Within the listing, each line that has the string "context" should be copied.

----

Lemma digits_value_app l l' :
  digits_value (l ++ l') = digits_value l * 10 ^ Z.of_nat (length l') + digits_value l'.
Proof.
  unfold digits_value. rewrite fold_left_app. generalize (fold_left (fun n c => n * 10 + (byte_Z c - 48)) l 0).
  intros a. revert a; induction l' as [|c l' IH]; intros a; cbn [fold_left length].
  - change (10 ^ Z.of_nat 0) with 1. lia.
  - rewrite IH, (IH (0 * 10 + _)). rewrite Nat2Z.inj_succ, Z.pow_succ_r by lia. lia.
Qed.

Lemma trim_zeros_spec l : exists k, l = trim_zeros l ++ replicate k "0"%char.
Proof.
  induction l as [|c l [k IH]]; [by exists 0%nat|]. cbn [trim_zeros].
  destruct (trim_zeros l) as [|t ts].
  - destruct (Ascii.eqb_spec c "0") as [->|].
    + exists (S k). simpl. by f_equal.
    + exists k. simpl. by f_equal.
  - exists k. rewrite <- app_comm_cons. by f_equal.
Qed.

Lemma digits_value_zeros k : digits_value (replicate k "0"%char) = 0.
Proof. unfold digits_value. induction k as [|k IH]; [done|]. simpl. exact IH. Qed.

Lemma getfraction_fraction ns rest :
  0 <= ns < second -> match rest with c :: _ => is_digit c = false /\ commaOrPeriod c = false | [] => True end ->
  getfraction (fraction ns ++ rest) = (ns, rest).
Proof.
  intros Hns Hrest. unfold fraction. destruct (Z.eqb_spec ns 0) as [->|Hnz].
  - destruct rest as [|c r]; [done|]. destruct Hrest as [Hd Hc]. simpl.
    destruct (take_while is_digit r). by rewrite Hc.
  - destruct (padn_spec 9 ns Hns) as (HF & HL & HV).
    destruct (trim_zeros_spec (padn 9 ns)) as [k Hk]. set (t := trim_zeros (padn 9 ns)) in *. clearbody t.
    assert (Forall (fun c => is_digit c = true) t) as Ht by (rewrite Hk, Forall_app in HF; apply HF).
    assert (length t + k = 9)%nat as Hlen by (rewrite <- HL, Hk, length_app, length_replicate; done).
    rewrite Hk, digits_value_app, length_replicate, digits_value_zeros in HV.
    unfold getfraction. simpl. rewrite take_while_app; [|done|by destruct rest; [|apply Hrest]].
    rewrite bool_decide_eq_false_2.
    2: { intros ->. change (digits_value []) with 0 in HV. lia. }
    rewrite take_ge by lia. simpl. f_equal. replace (9 - length t)%nat with k by lia. lia.
Qed.

Lemma clock_parts t : let sod := t / second mod 86400 in
  0 <= sod / 3600 < 24 /\ 0 <= sod / 60 mod 60 < 60 /\ 0 <= sod mod 60 < 60 /\
  (t / second / 86400 * 86400 + sod / 3600 * 3600 + sod / 60 mod 60 * 60 + sod mod 60) * second
    + t mod second = t.
Proof.
  cbv zeta. unfold second.
  pose proof (Z.div_mod t 1000000000 ltac:(lia)). set (s := t / 1000000000) in *. clearbody s.
  pose proof (Z.div_mod s 86400 ltac:(lia)). pose proof (Z.mod_pos_bound s 86400 ltac:(lia)).
  set (d := s mod 86400) in *. clearbody d.
  pose proof (Z.mod_pos_bound d 60 ltac:(lia)). pose proof (Z.mod_pos_bound (d / 60) 60 ltac:(lia)).
  pose proof (Z.div_mod d 60 ltac:(lia)). pose proof (Z.div_mod (d / 60) 60 ltac:(lia)).
  replace (d / 3600) with (d / 60 / 60) by (rewrite Z.div_div by lia; done).
  assert (0 <= d / 60 / 60 < 24).
  { split; [apply Z.div_pos; [apply Z.div_pos; lia|lia]|]. apply Z.div_lt_upper_bound; [lia|].
    apply Z.div_lt_upper_bound; lia. }
  lia.
Qed.

Ltac read_pad :=
  match goal with
  | |- context [getnum ?b (?x ++ ?s)] => rewrite (getnum_pad2 b _ s) by lia
  end; cbn [skip Ascii.eqb Bool.eqb mbind option_bind].

Theorem parse_format t : 0 <= year_of t <= 9999 -> parse_RFC3339Nano (format_RFC3339Nano t) = Some t.
Proof.
  intros Hy. unfold year_of in Hy. unfold format_RFC3339Nano.
  destruct (civil_from_days (t / second / 86400)) as [[y m] d] eqn:Ec. simpl in Hy.
  destruct (civil_from_days_spec _ _ _ _ Ec) as (Hdays & Hm & Hd).
  assert (daysIn m y <= 31) by (unfold daysIn; repeat case_match; lia).
  destruct (clock_parts t) as (Hh & Hmi & Hs & Ht). cbv zeta.
  set (sod := t / second mod 86400) in *. clearbody sod.
  pose proof (Z.mod_pos_bound t second ltac:(done)) as Hns.
  unfold parse_RFC3339Nano.
  rewrite getyear_pad4 by lia. cbn [skip Ascii.eqb Bool.eqb mbind option_bind].
  do 5 read_pad. rewrite getfraction_fraction by done. cbn [getzone mbind option_bind].
  rewrite bool_decide_eq_true_2 by done.
  replace (_ && _) with true by (symmetry; repeat (apply andb_true_iff; split); lia).
  f_equal. rewrite Hdays. lia.
Qed.
(* ===== verification/LinkJson.v ===== *)
(** * The JSON form of references and links

    How [encoding/json] writes and reads [payload.Ref] and [storage.PayloadLink]
    (src/payload/payload.go, src/storage/storage.go), and the slices of fields and
    links that event records carry.  A checksum is an array of numbers, a time its
    RFC 3339 text, which only exists for years 0 to 9999. *)

From S2P Require Import Prelude Ids Events GoLib Json JsonText GoTime Wire Payload Storage.

(** ** Encoding *)

Definition enc_sum (sum : array 32) : json := JArray ((fun b => JInt (byte_Z b)) <$> array_bytes sum).

(** [retain_until] is a struct, which [omitempty] never omits. *)
Definition enc_Ref (r : Ref) : result json :=
  until ← enc_time (ref_RetainUntil r);
  Ok (JObject (
    ("store", JString (ref_Store r)) :: ("key", JString (ref_Key r)) ::
    omit_string "content_type" (ref_ContentType r) ++
    ("size", JInt (ref_Size r)) :: ("stored_size", JInt (ref_StoredSize r)) ::
    ("sha256", enc_sum (ref_SHA256 r)) ::
    omit_string "compression" (ref_Compression r) ++
    ("retain_until", until) ::
    omit_string "retention_class" (ref_RetentionClass r) ++ [])).

Definition enc_Link (l : PayloadLink) : result json :=
  ref ← enc_Ref (pl_Ref l);
  Ok (JObject [
    ("Role", JString (pl_Role l)); ("Ref", ref); ("OriginalSize", JInt (pl_OriginalSize l));
    ("CapturedSize", JInt (pl_CapturedSize l)); ("Truncated", JBool (pl_Truncated l));
    ("Error", JString (pl_Error l))]).

(** [json.Marshal] of a slice.  A record without fields or links has a nil slice
    there, which is written as null and not as an empty array. *)
Definition slice_json (items : list json) : json := match items with [] => JNull | _ => JArray items end.
Definition marshal_Fields (fs : list wire_Field) : bytes := json_print (slice_json (enc_Field <$> fs)).
Definition marshal_Links (ls : list PayloadLink) : result bytes :=
  items ← go_range (fun _ l => enc_Link l) ls; Ok (json_print (slice_json items)).

(** ** Decoding *)

Definition dec_u8 (j : json) (old : Z) : result Z := dec_int 0 (2 ^ 8) j old.

(** An array destination: elements past the end are skipped, missing ones zeroed. *)
Fixpoint dec_bytes (items : list json) (old : bytes) : result bytes :=
  match old, items with
  | [], _ => Ok []
  | _ :: old, [] => rest ← dec_bytes [] old; Ok (zero_byte :: rest)
  | b :: old, j :: items => z ← dec_u8 j (byte_Z b); rest ← dec_bytes items old; Ok (Z_byte z :: rest)
  end.

Definition dec_sum (j : json) (old : array 32) : result (array 32) :=
  match j with
  | JNull => Ok old
  | JArray items =>
      l ← dec_bytes items (array_bytes old);
      match to_array 32 l with Some sum => Ok sum | None => Panic "array length" end
  | _ => Fail type_error
  end.

Definition assign_Ref (key : string) (v : json) (r : Ref) : result Ref :=
  if tagged key "store" then x ← dec_string v (ref_Store r); Ok (r <| ref_Store := x |>)
  else if tagged key "key" then x ← dec_string v (ref_Key r); Ok (r <| ref_Key := x |>)
  else if tagged key "content_type" then x ← dec_string v (ref_ContentType r); Ok (r <| ref_ContentType := x |>)
  else if tagged key "size" then x ← dec_i64 v (ref_Size r); Ok (r <| ref_Size := x |>)
  else if tagged key "stored_size" then x ← dec_i64 v (ref_StoredSize r); Ok (r <| ref_StoredSize := x |>)
  else if tagged key "sha256" then x ← dec_sum v (ref_SHA256 r); Ok (r <| ref_SHA256 := x |>)
  else if tagged key "compression" then x ← dec_string v (ref_Compression r); Ok (r <| ref_Compression := x |>)
  else if tagged key "retain_until" then x ← dec_time v (ref_RetainUntil r); Ok (r <| ref_RetainUntil := x |>)
  else if tagged key "retention_class" then x ← dec_string v (ref_RetentionClass r); Ok (r <| ref_RetentionClass := x |>)
  else Ok r.

Definition assign_Link (key : string) (v : json) (l : PayloadLink) : result PayloadLink :=
  if tagged key "Role" then x ← dec_string v (pl_Role l); Ok (l <| pl_Role := x |>)
  else if tagged key "Ref" then x ← dec_struct assign_Ref v (pl_Ref l); Ok (l <| pl_Ref := x |>)
  else if tagged key "OriginalSize" then x ← dec_i64 v (pl_OriginalSize l); Ok (l <| pl_OriginalSize := x |>)
  else if tagged key "CapturedSize" then x ← dec_i64 v (pl_CapturedSize l); Ok (l <| pl_CapturedSize := x |>)
  else if tagged key "Truncated" then x ← dec_bool v (pl_Truncated l); Ok (l <| pl_Truncated := x |>)
  else if tagged key "Error" then x ← dec_string v (pl_Error l); Ok (l <| pl_Error := x |>)
  else Ok l.

Definition unmarshal_Fields (data : bytes) : result (list wire_Field) :=
  j ← json_parse data; dec_slice (dec_struct assign_Field) Field_zero j [].
Definition unmarshal_Links (data : bytes) : result (list PayloadLink) :=
  j ← json_parse data; dec_slice (dec_struct assign_Link) (new_link "") j [].

(** ** Round trips *)

Definition text_ok (s : string) : Prop := utf8_valid (string_bytes s) = true.

(** A reference the encoder can write: sizes in range, texts valid, a printable time. *)
Definition ref_printable (r : Ref) : Prop :=
  in_s 64 (ref_Size r) /\ in_s 64 (ref_StoredSize r) /\ 0 <= year_of (ref_RetainUntil r) <= 9999 /\
  Forall text_ok [ref_Store r; ref_Key r; ref_ContentType r; ref_Compression r; ref_RetentionClass r].

Definition link_printable (l : PayloadLink) : Prop :=
  ref_printable (pl_Ref l) /\ in_s 64 (pl_OriginalSize l) /\ in_s 64 (pl_CapturedSize l) /\
  text_ok (pl_Role l) /\ text_ok (pl_Error l).

Definition field_printable (f : wire_Field) : Prop :=
  field_fits f /\ text_ok (wf_Key f) /\ text_ok (wf_Type f) /\ text_ok (wf_Text f).

Lemma dec_bytes_enc l old : length old = length l ->
  dec_bytes ((fun b => JInt (byte_Z b)) <$> l) old = Ok l.
Proof.
  revert old; induction l as [|b l IH]; intros [|o old] Hl; try done. cbn [fmap list_fmap dec_bytes].
  unfold dec_u8. rewrite (dec_u_ok 8) by apply byte_Z_range. cbn [mbind result_bind].
  rewrite IH by (simpl in Hl; lia). cbn [mbind result_bind]. by rewrite Z_byte_Z.
Qed.

Lemma dec_enc_sum sum old : dec_sum (enc_sum sum) old = Ok sum.
Proof.
  unfold enc_sum, dec_sum. rewrite dec_bytes_enc by (by rewrite !length_array).
  cbn [mbind result_bind]. by rewrite to_array_self.
Qed.

Lemma enc_time_ok t : 0 <= year_of t <= 9999 -> exists j, enc_time t = Ok j /\ json_ok j = true /\
  forall old, dec_time j old = Ok t.
Proof.
  intros Hy. unfold enc_time. replace (_ && _) with true by lia. eexists. split; [done|].
  split; [|intros old; eapply dec_enc_time; unfold enc_time; by replace (_ && _) with true by lia].
  cbn [json_ok]. rewrite String.list_ascii_of_string_of_list_ascii. by apply utf8_valid_ascii, format_ascii.
Qed.

(** Identifiers are written with ASCII letters and digits. *)
Lemma crockford_char_ascii d : between 0 127 (crockford_char d) = true.
Proof.
  unfold crockford_char. destruct (string_bytes crockfordAlphabet !! Z.to_nat d) as [c|] eqn:E; [|done]. cbn [default].
  assert (ascii_bytes (string_bytes crockfordAlphabet)) as HA by (by repeat constructor).
  by eapply Forall_lookup_1 in HA.
Qed.

Lemma encode_loop_ascii n x out : ascii_bytes out -> ascii_bytes (encode_loop n x out).
Proof. revert x out; induction n as [|n IH]; intros x out H; [done|]. apply IH. constructor; [apply crockford_char_ascii|done]. Qed.

Lemma utf8_valid_encodeID id : utf8_valid (string_bytes (encodeID id)) = true.
Proof.
  unfold encodeID. rewrite String.list_ascii_of_string_of_list_ascii. apply utf8_valid_ascii, encode_loop_ascii. by constructor.
Qed.

(** [tag_eval] decides which field a member name selects. *)
Ltac tag_eval :=
  repeat match goal with
  | |- context [tagged ?a ?b] => let v := eval vm_compute in (tagged a b) in change (tagged a b) with v
  end; cbv iota.

(** Members whose names and values can be printed. *)
Definition member_ok (m : string * json) : bool := let '(k, v) := m in utf8_valid (string_bytes k) && json_ok v.

Lemma json_ok_members ms : json_ok (JObject ms) = forallb member_ok ms.
Proof. done. Qed.

Lemma omit_string_ok key s : utf8_valid (string_bytes key) = true -> text_ok s ->
  forallb member_ok (omit_string key s) = true.
Proof.
  intros Hk Hs. unfold omit_string, omit. case_bool_decide; [done|]. cbn [forallb member_ok json_ok].
  unfold text_ok in Hs. by rewrite Hk, Hs.
Qed.

Lemma json_ok_sum sum : json_ok (enc_sum sum) = true.
Proof. unfold enc_sum. cbn [json_ok]. induction (array_bytes sum); [done|]. done. Qed.

Ltac members_ok :=
  repeat first
    [ reflexivity | assumption | apply json_ok_sum | apply omit_string_ok; [reflexivity|assumption]
    | rewrite forallb_app
    | match goal with |- _ && _ = true => apply andb_true_iff; split end
    | progress cbn [forallb member_ok json_ok] ].

(** Decoding one member, present or omitted; [tac] decodes the value. *)
Ltac read_member tac :=
  etransitivity;
  [ first
    [ eapply dec_members_cons; unfold assign_Ref, assign_Link; tag_eval; tac; reflexivity
    | unfold omit_string at 1; eapply dec_members_omit;
      [ unfold assign_Ref; tag_eval; reflexivity
      | intros ?%bool_decide_eq_true; subst; reflexivity ] ]
  | ].

Lemma dec_enc_Ref r : ref_printable r -> exists j, enc_Ref r = Ok j /\ json_ok j = true /\
  dec_struct assign_Ref j Ref_zero = Ok r.
Proof.
  intros (Hs & Hss & Hy & Ht). destruct r as [store key ctype size stored sum compression until class].
  cbn [ref_Size ref_StoredSize ref_RetainUntil ref_Store ref_Key ref_ContentType ref_Compression ref_RetentionClass] in *.
  rewrite !Forall_cons in Ht. destruct Ht as (H1 & H2 & H3 & H4 & H5 & _).
  unfold enc_Ref. cbn [ref_RetainUntil]. destruct (enc_time_ok until Hy) as (ts & -> & Hts & Hdec).
  cbn [mbind result_bind]. eexists. split; [reflexivity|].
  cbn [ref_Store ref_Key ref_ContentType ref_Size ref_StoredSize ref_SHA256 ref_Compression ref_RetentionClass].
  split.
  - rewrite json_ok_members. members_ok.
  - rewrite dec_struct_object.
    read_member idtac. read_member idtac. read_member idtac.
    read_member ltac:(rewrite dec_i64_ok by assumption).
    read_member ltac:(rewrite dec_i64_ok by assumption).
    read_member ltac:(rewrite dec_enc_sum). read_member idtac.
    read_member ltac:(rewrite Hdec). read_member idtac. reflexivity.
Qed.

Lemma dec_enc_Link l : link_printable l -> exists j, enc_Link l = Ok j /\ json_ok j = true /\
  dec_struct assign_Link j (new_link "") = Ok l.
Proof.
  intros (Hr & Ho & Hc & Ht & He). destruct l as [role ref original captured truncated err].
  cbn [pl_Ref pl_OriginalSize pl_CapturedSize pl_Role pl_Error] in *.
  unfold enc_Link. cbn [pl_Ref]. destruct (dec_enc_Ref ref Hr) as (j & -> & Hj & Hdec).
  cbn [mbind result_bind]. eexists. split; [reflexivity|].
  cbn [pl_Role pl_OriginalSize pl_CapturedSize pl_Truncated pl_Error]. split.
  - rewrite json_ok_members. members_ok.
  - rewrite dec_struct_object. read_member idtac.
    read_member ltac:(match goal with |- context [dec_struct assign_Ref ?v ?r0] => change r0 with Ref_zero end;
      rewrite Hdec).
    read_member ltac:(rewrite dec_i64_ok by assumption).
    read_member ltac:(rewrite dec_i64_ok by assumption).
    read_member idtac. read_member idtac. reflexivity.
Qed.

(** The links of a record survive their JSON text. *)
Lemma slice_json_ok items : Forall (fun j => json_ok j = true) items -> json_ok (slice_json items) = true.
Proof.
  intros H. destruct items as [|j items]; [done|]. cbn [slice_json json_ok]. apply forallb_forall.
  intros i Hi%list_elem_of_In. rewrite Forall_forall in H. by apply H.
Qed.

Lemma dec_slice_json {A} (dec : json -> A -> result A) zero items l :
  Forall2 (fun j a => dec j zero = Ok a) items l -> dec_slice dec zero (slice_json items) [] = Ok l.
Proof.
  intros H. assert (forall i, go_range_from (fun _ item => dec item zero) i items = Ok l) as Hr.
  { induction H as [|j a items l Hj _ IH]; intros i; [done|]. cbn [go_range_from]. rewrite Hj.
    cbn [mbind result_bind]. by rewrite IH. }
  destruct items as [|j items]; [|apply Hr]. apply Forall2_nil_inv_l in H as ->. done.
Qed.

Lemma unmarshal_marshal_Links ls : Forall link_printable ls ->
  exists data, marshal_Links ls = Ok data /\ unmarshal_Links data = Ok ls.
Proof.
  intros H. unfold marshal_Links.
  assert (exists js, go_range (fun _ l => enc_Link l) ls = Ok js /\ Forall (fun j => json_ok j = true) js /\
    Forall2 (fun j l => dec_struct assign_Link j (new_link "") = Ok l) js ls) as (js & -> & Hok & Hdec).
  { unfold go_range. generalize 0%nat. induction H as [|l ls Hl _ IH]; intros i; [by exists []|].
    destruct (dec_enc_Link l Hl) as (j & Hj & Hjok & Hjd). destruct (IH (S i)) as (js & Hjs & Hjsok & Hjsd).
    exists (j :: js). cbn [go_range_from]. rewrite Hj. cbn [mbind result_bind]. rewrite Hjs.
    split_and!; [done|by constructor|by constructor]. }
  cbn [mbind result_bind]. eexists. split; [reflexivity|]. unfold unmarshal_Links. rewrite json_parse_print.
  - cbn [mbind result_bind]. by apply dec_slice_json.
  - by apply slice_json_ok.
Qed.

Lemma enc_Field_ok f : text_ok (wf_Key f) -> text_ok (wf_Type f) -> text_ok (wf_Text f) -> json_ok (enc_Field f) = true.
Proof.
  unfold text_ok. intros H1 H2 H3. unfold enc_Field. rewrite json_ok_members. members_ok.
  unfold omit_int, omit. by case_match.
Qed.

Lemma unmarshal_marshal_Fields fs : Forall field_printable fs -> unmarshal_Fields (marshal_Fields fs) = Ok fs.
Proof.
  intros H. unfold unmarshal_Fields, marshal_Fields. rewrite json_parse_print.
  - cbn [mbind result_bind]. apply dec_slice_json, Forall2_fmap_l, Forall_Forall2_diag.
    eapply Forall_impl; [exact H|]. intros f [Hf _]. by apply dec_enc_Field.
  - apply slice_json_ok, Forall_fmap. eapply Forall_impl; [exact H|]. intros f (_ & ? & ? & ?). by apply enc_Field_ok.
Qed.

----

*Output of the exercise*.
  | |- context [getnum ?b (?x ++ ?s)] => rewrite (getnum_pad2 b _ s) by lia
  | |- context [tagged ?a ?b] => let v := eval vm_compute in (tagged a b) in change (tagged a b) with v
    read_member ltac:(match goal with |- context [dec_struct assign_Ref ?v ?r0] => change r0 with Ref_zero end;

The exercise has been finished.